(** One iteration of [for (const fill of rawFills)] on
    [(trades, currentTrade)]. *)
Definition ptrade_step (acc : list PTrade * option PTrade) (fill : EFill)
    : list PTrade * option PTrade :=
  let '(trades, currentTrade) := acc in
  match currentTrade with
  | None =>
    (trades, Some (mkPTrade (ef_price fill) (ef_timestamp fill) (ef_side fill) (ef_size fill)
                            None None))
  | Some t =>
    if negb (String.eqb (ef_side fill) (pt_direction t))
    then (trades ++ [mkPTrade (pt_entryPrice t) (pt_entryTime t) (pt_direction t) (pt_size t)
                              (ef_timestamp fill) (Some (ef_price fill))], None)
    else (trades, currentTrade)
  end.

(** Truthiness of a numeric timestamp that may be undefined. *)
Definition truthy_ts (x : option Z) : bool :=
  match x with Some z => negb (Z.eqb z 0) | None => false end.

(** [buildLast10ClosedFromRawFills(rawFills, n)] of strategyEngine.js:
    [trades.filter(t => t.exitTime).slice(-n)]. *)
Definition buildLast10ClosedFromRawFills (rawFills : list EFill) (n : nat) : list PTrade :=
  let trades := fst (fold_left ptrade_step rawFills ([], None)) in
  let kept := filter (fun t => truthy_ts (pt_exitTime t)) trades in
  js_slice kept (- Z.of_nat n) (Z.of_nat (List.length kept)).

(** [readLast10ClosedTradesFromFile()]: [file] is the parse of
    ./trades.json ([Thrown] when reading or parsing throws); [.filter] on
    a value that is no array throws as well, and the catch returns []. *)
Definition readLast10ClosedTradesFromFile (file : Reply Json) : list Json :=
  match file with
  | Returned (JArr trades) =>
    let kept := filter (fun t => truthy (get "exitTime" (Some t))) trades in
    js_slice kept (-10) (Z.of_nat (List.length kept))
  | _ => []
  end.

End Strategy.

(** ** The live bot's helpers and trade ledger (src/bot.js) *)
Module Bot.
Import Risk Indicators JsonData.

(** A candle of the 1-minute feed. *)
Record Bar := mkBar {
  b_open : Q; b_high : Q; b_low : Q; b_close : Q; b_volume : Q; b_time : Z
}.

(** [Math.max(...)] and [Math.min(...)] on a group of three. *)
Definition max3 (a b c : Q) : Q := math_max (math_max a b) c.
Definition min3 (a b c : Q) : Q := Js.math_min (Js.math_min a b) c.

(** The [for] loop of [createThreeMinuteCandles]: for i = 0, 3, 6, ...
    the group [candles.slice(i, i + 3)] is aggregated when
    [i + 2 < candles.length]; a trailing partial group is dropped. *)
Fixpoint group_threes (candles : list Bar) : list Bar :=
  match candles with
  | c0 :: c1 :: c2 :: rest =>
    mkBar (b_open c0) (max3 (b_high c0) (b_high c1) (b_high c2))
          (min3 (b_low c0) (b_low c1) (b_low c2)) (b_close c2)
          (0 + b_volume c0 + b_volume c1 + b_volume c2) (b_time c2)
    :: group_threes rest
  | _ => []
  end.

Definition createThreeMinuteCandles (candles : list Bar) : list Bar :=
  if (List.length candles <? 3)%nat then [] else group_threes candles.

(** A record of [allTrades]; [pnl] undefined is [None]. *)
Record BotTrade := mkBotTrade {
  bt_date : string; bt_size : Q; bt_side : Direction; bt_price : Q;
  bt_stopLoss : Q; bt_takeProfit : Q; bt_pnl : option Q
}.

(** The body of [for (const trade of tradesToSave)] in [cycle()]. *)
Definition update_trade (lastPrice : Q) (trade : BotTrade) : BotTrade :=
  match bt_pnl trade with
  | Some _ => trade
  | None =>
    let finalPrice :=
      match bt_side trade with
      | LONG =>
        if Qle_bool lastPrice (bt_stopLoss trade) || Qle_bool (bt_takeProfit trade) lastPrice
        then Some (if Qle_bool lastPrice (bt_stopLoss trade)
                   then bt_stopLoss trade else bt_takeProfit trade)
        else None
      | SHORT =>
        if Qle_bool (bt_stopLoss trade) lastPrice || Qle_bool lastPrice (bt_takeProfit trade)
        then Some (if Qle_bool (bt_stopLoss trade) lastPrice
                   then bt_stopLoss trade else bt_takeProfit trade)
        else None
      | HOLD => None
      end in
    match finalPrice with
    | Some fp =>
      let pnl := match bt_side trade with
                 | LONG => (fp - bt_price trade) * bt_size trade
                 | _ => (bt_price trade - fp) * bt_size trade
                 end in
      mkBotTrade (bt_date trade) (bt_size trade) (bt_side trade) (bt_price trade)
                 (bt_stopLoss trade) (bt_takeProfit trade) (Some pnl)
    | None => trade
    end
  end.

Definition direction_string (d : Direction) : string :=
  match d with LONG => "LONG" | SHORT => "SHORT" | HOLD => "HOLD" end.

(** [JSON.stringify] of a trade record: an undefined [pnl] is left out. *)
Definition trade_json (t : BotTrade) : Json :=
  JObj ([("date"%string, JStr (bt_date t)); ("size"%string, JNum (bt_size t));
         ("side"%string, JStr (direction_string (bt_side t)));
         ("price"%string, JNum (bt_price t)); ("stopLoss"%string, JNum (bt_stopLoss t));
         ("takeProfit"%string, JNum (bt_takeProfit t))] ++
        match bt_pnl t with Some p => [("pnl"%string, JNum p)] | None => [] end).

(** What one call of [cycle()] depends on: the last close of the
    aggregated market data ([None] when the keys are missing, the fetch
    fails or the data is incomplete, the early returns), the order placed
    without error in this cycle (date, signal and parameters of the
    record), and whether [fs.writeFile] succeeds. *)
Record CycleInput := mkCycleInput {
  ci_lastPrice : option Q;
  ci_order : option (string * Direction * TradeParams);
  ci_write : bool
}.

(** [saveTradesToFile()]: [file] is the parsed ./trades.json ([None]
    when it is missing or does not parse, read as []). *)
Definition saveTradesToFile (file : option (list BotTrade)) (writeOk : bool)
    (allTrades : list BotTrade) : option (list BotTrade) * list BotTrade :=
  let existingTrades := match file with Some ts => ts | None => [] end in
  if writeOk then (Some (existingTrades ++ allTrades), []) else (file, allTrades).

(** [cycle()] on the file and [allTrades], through its [finally]. *)
Definition cycle (ci : CycleInput) (st : option (list BotTrade) * list BotTrade)
    : option (list BotTrade) * list BotTrade :=
  let '(file, allTrades) := st in
  let allTrades1 :=
    match ci_lastPrice ci with
    | Some lastPrice =>
      if (0 <? List.length allTrades)%nat then map (update_trade lastPrice) allTrades
      else allTrades
    | None => allTrades
    end in
  let allTrades2 :=
    match ci_lastPrice ci, ci_order ci with
    | Some lastPrice, Some (date, sig, params) =>
      allTrades1 ++ [mkBotTrade date (size params) sig lastPrice
                                (stopLoss params) (takeProfit params) None]
    | _, _ => allTrades1
    end in
  if (0 <? List.length allTrades2)%nat then saveTradesToFile file (ci_write ci) allTrades2
  else (file, allTrades2).

(** [loop()]: the cycles in order. *)
Fixpoint run_cycles (cis : list CycleInput) (st : option (list BotTrade) * list BotTrade)
    : option (list BotTrade) * list BotTrade :=
  match cis with
  | [] => st
  | ci :: rest => run_cycles rest (cycle ci st)
  end.

End Bot.

(** ** Rounding lemmas *)
Module Rounding.

Lemma floor_half_bounds (y : Q) :
  y - (1#2) < inject_Z (Qfloor (y + (1#2))) /\ inject_Z (Qfloor (y + (1#2))) <= y + (1#2).
Proof.
  pose proof (Qfloor_le (y + (1#2))) as Hle.
  pose proof (Qlt_floor (y + (1#2))) as Hlt.
  rewrite inject_Z_plus in Hlt. change (inject_Z 1) with 1 in Hlt. split; lra.
Qed.

Lemma to_fixed0_bounds (x : Q) :
  x - (1#2) <= Js.to_fixed 0 x /\ Js.to_fixed 0 x <= x + (1#2).
Proof.
  unfold Js.to_fixed. cbn [Z.of_nat Z.pow].
  destruct (Qle_bool 0 x) eqn:E.
  - destruct (floor_half_bounds (x * inject_Z 1)) as [H1 H2].
    set (F := inject_Z (Qfloor (x * inject_Z 1 + (1#2)))) in *.
    assert (E1 : F / inject_Z 1 == F) by (unfold F; field).
    assert (E2 : x * inject_Z 1 == x) by (simpl; ring).
    rewrite E1. rewrite E2 in H1, H2. split; lra.
  - destruct (floor_half_bounds (- x * inject_Z 1)) as [H1 H2].
    set (F := inject_Z (Qfloor (- x * inject_Z 1 + (1#2)))) in *.
    assert (E1 : F / inject_Z 1 == F) by (unfold F; field).
    assert (E2 : - x * inject_Z 1 == - x) by (simpl; ring).
    rewrite E1. rewrite E2 in H1, H2. split; lra.
Qed.


End Rounding.

(** ** RiskManager: inversion lemmas *)
Module RiskFacts.
Import Risk.

Lemma Qle_bool_false (x y : Q) : Qle_bool x y = false -> y < x.
Proof.
  intros H. apply Qnot_le_lt. intros Hle. apply Qle_bool_iff in Hle. congruence.
Qed.

Lemma Qeq_bool_false (x y : Q) : Qeq_bool x y = false -> ~ x == y.
Proof.
  intros H Heq. apply Qeq_bool_iff in Heq. congruence.
Qed.

(** Turn the boolean comparisons produced by the source's tests into
    propositions. *)
Ltac bool_to_prop :=
  repeat match goal with
  | H : Qle_bool _ _ = true |- _ => apply Qle_bool_iff in H
  | H : Qle_bool _ _ = false |- _ => apply Qle_bool_false in H
  | H : Qeq_bool _ _ = true |- _ => apply Qeq_bool_iff in H
  | H : Qeq_bool _ _ = false |- _ => apply Qeq_bool_false in H
  end.

(** Every non-null result passed all the source's checks and is the
    rounding of the computed size and prices. *)
Lemma calc_params_inv rm md sig p :
  calculateTradeParameters rm md sig = Params p ->
  exists lp b d t,
    last_close (md_ohlc md) = Some lp /\
    md_balance md = Some b /\ 0 < b /\
    stop_loss_distance_in_usd sig = Some d /\ 0 < d /\
    take_profit_distance_in_usd sig = Some t /\ 0 < t /\
    marginRequired rm (sizeInUnits rm b lp d) lp <= b /\
    1#10000 <= sizeInUnits rm b lp d /\
    p = mkTradeParams
          (Js.to_fixed 4 (sizeInUnits rm b lp d))
          (Js.to_fixed 0 (match ts_signal sig with LONG => lp - d | _ => lp + d end))
          (Js.to_fixed 0 (match ts_signal sig with LONG => lp + t | _ => lp - t end)).
Proof.
  unfold calculateTradeParameters.
  destruct (last_close (md_ohlc md)) as [lp|]; [|discriminate].
  destruct (md_balance md) as [b|]; [|discriminate]. cbn [Js.falsy].
  destruct (Qeq_bool b 0) eqn:E1; [discriminate|].
  destruct (Qle_bool b 0) eqn:E2; [discriminate|].
  destruct (stop_loss_distance_in_usd sig) as [d|]; [|discriminate]. cbn [Js.falsy].
  destruct (Qeq_bool d 0) eqn:E3; [discriminate|].
  destruct (Qle_bool d 0) eqn:E4; [discriminate|].
  destruct (take_profit_distance_in_usd sig) as [t|]; [|discriminate]. cbn [Js.falsy].
  destruct (Qeq_bool t 0) eqn:E5; [discriminate|].
  destruct (Qle_bool t 0) eqn:E6; [discriminate|].
  destruct (Qle_bool (marginRequired rm (sizeInUnits rm b lp d) lp) b) eqn:E7;
    [|discriminate].
  destruct (Qle_bool (1#10000) (sizeInUnits rm b lp d)) eqn:E8; [|discriminate].
  cbn [negb]. intros Hp. injection Hp as <-. bool_to_prop.
  exists lp, b, d, t. repeat split; assumption.
Qed.


End RiskFacts.

(** ** RiskManager: claims *)
Module RiskClaims.
Import Risk RiskFacts.


(** C3 (code_bug witness): the margin check runs on the size before it
    is rounded. On a one-dollar account (backtest configuration: leverage
    10, marginBuffer 0.01) at last price 60000 with stop distance 1, the
    computed size 0.000158... has buffered margin 0.9595 and passes the
    check; the returned size is [toFixed(4)] of it, 0.0002, whose margin
    [size * lastPrice / leverage] is 1.2 (1.212 with the buffer), above the
    balance 1. *)
Theorem calc_margin_checked_before_rounding :
  marginRequired backtest_rm (sizeInUnits backtest_rm 1 60000 1) 60000 <= 1 /\
  exists p, calculateTradeParameters backtest_rm small_market small_signal = Params p /\
    size p == 2#10000 /\
    1 < size p * 60000 / leverage backtest_rm /\
    1 < marginRequired backtest_rm (size p) 60000.
Proof.
  split; [apply Qle_bool_imp_le; vm_compute; reflexivity|].
  eexists. split; [vm_compute; reflexivity|].
  repeat split; vm_compute; reflexivity.
Qed.



(** C5: with the live bot's configuration (leverage 10, marginBuffer 0.4)
    scenario A is rejected: the buffered margin of the capped size 1.9 is
    (1.9 * 50000 / 10) * 1.4 = 13300, above the balance 10000. *)
Lemma scenarioA_rejected_by_bot_config :
  calculateTradeParameters bot_rm scenarioA_market scenarioA_signal = Null /\
  marginRequired bot_rm (19#10) 50000 == 13300.
Proof. split; vm_compute; reflexivity. Qed.

(** C5 (amended): with the backtest configuration (leverage 10,
    marginBuffer 0.01) scenario A gives rawSize 2, marginCapSize 1.9,
    and the parameters size 1.9, stopLoss 49900, takeProfit 50300; with
    the live bot's configuration (marginBuffer 0.4) it returns null. *)
Theorem scenarioA_outcome_by_config :
  scenarioA_sizes backtest_rm /\
  (exists p, calculateTradeParameters backtest_rm scenarioA_market scenarioA_signal = Params p /\
             size p == 19#10 /\ stopLoss p == 49900 /\ takeProfit p == 50300) /\
  calculateTradeParameters bot_rm scenarioA_market scenarioA_signal = Null.
Proof.
  split; [|split].
  - unfold scenarioA_sizes. repeat split; vm_compute; reflexivity.
  - eexists. split; [vm_compute; reflexivity|]. repeat split; vm_compute; reflexivity.
  - vm_compute. reflexivity.
Qed.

■ ■ ■

* [Activity]: Scan the records above for the lines holding "aggregated market data" and "Definition saveTradesToFile (file". Transcribe those two and every line between them word for word, and no others.

* [Expected answer]:
    aggregated market data ([None] when the keys are missing, the fetch
    fails or the data is incomplete, the early returns), the order placed
    without error in this cycle (date, signal and parameters of the
    record), and whether [fs.writeFile] succeeds. *)
Record CycleInput := mkCycleInput {
  ci_lastPrice : option Q;
  ci_order : option (string * Direction * TradeParams);
  ci_write : bool
}.

(** [saveTradesToFile()]: [file] is the parsed ./trades.json ([None]
    when it is missing or does not parse, read as []). *)
Definition saveTradesToFile (file : option (list BotTrade)) (writeOk : bool)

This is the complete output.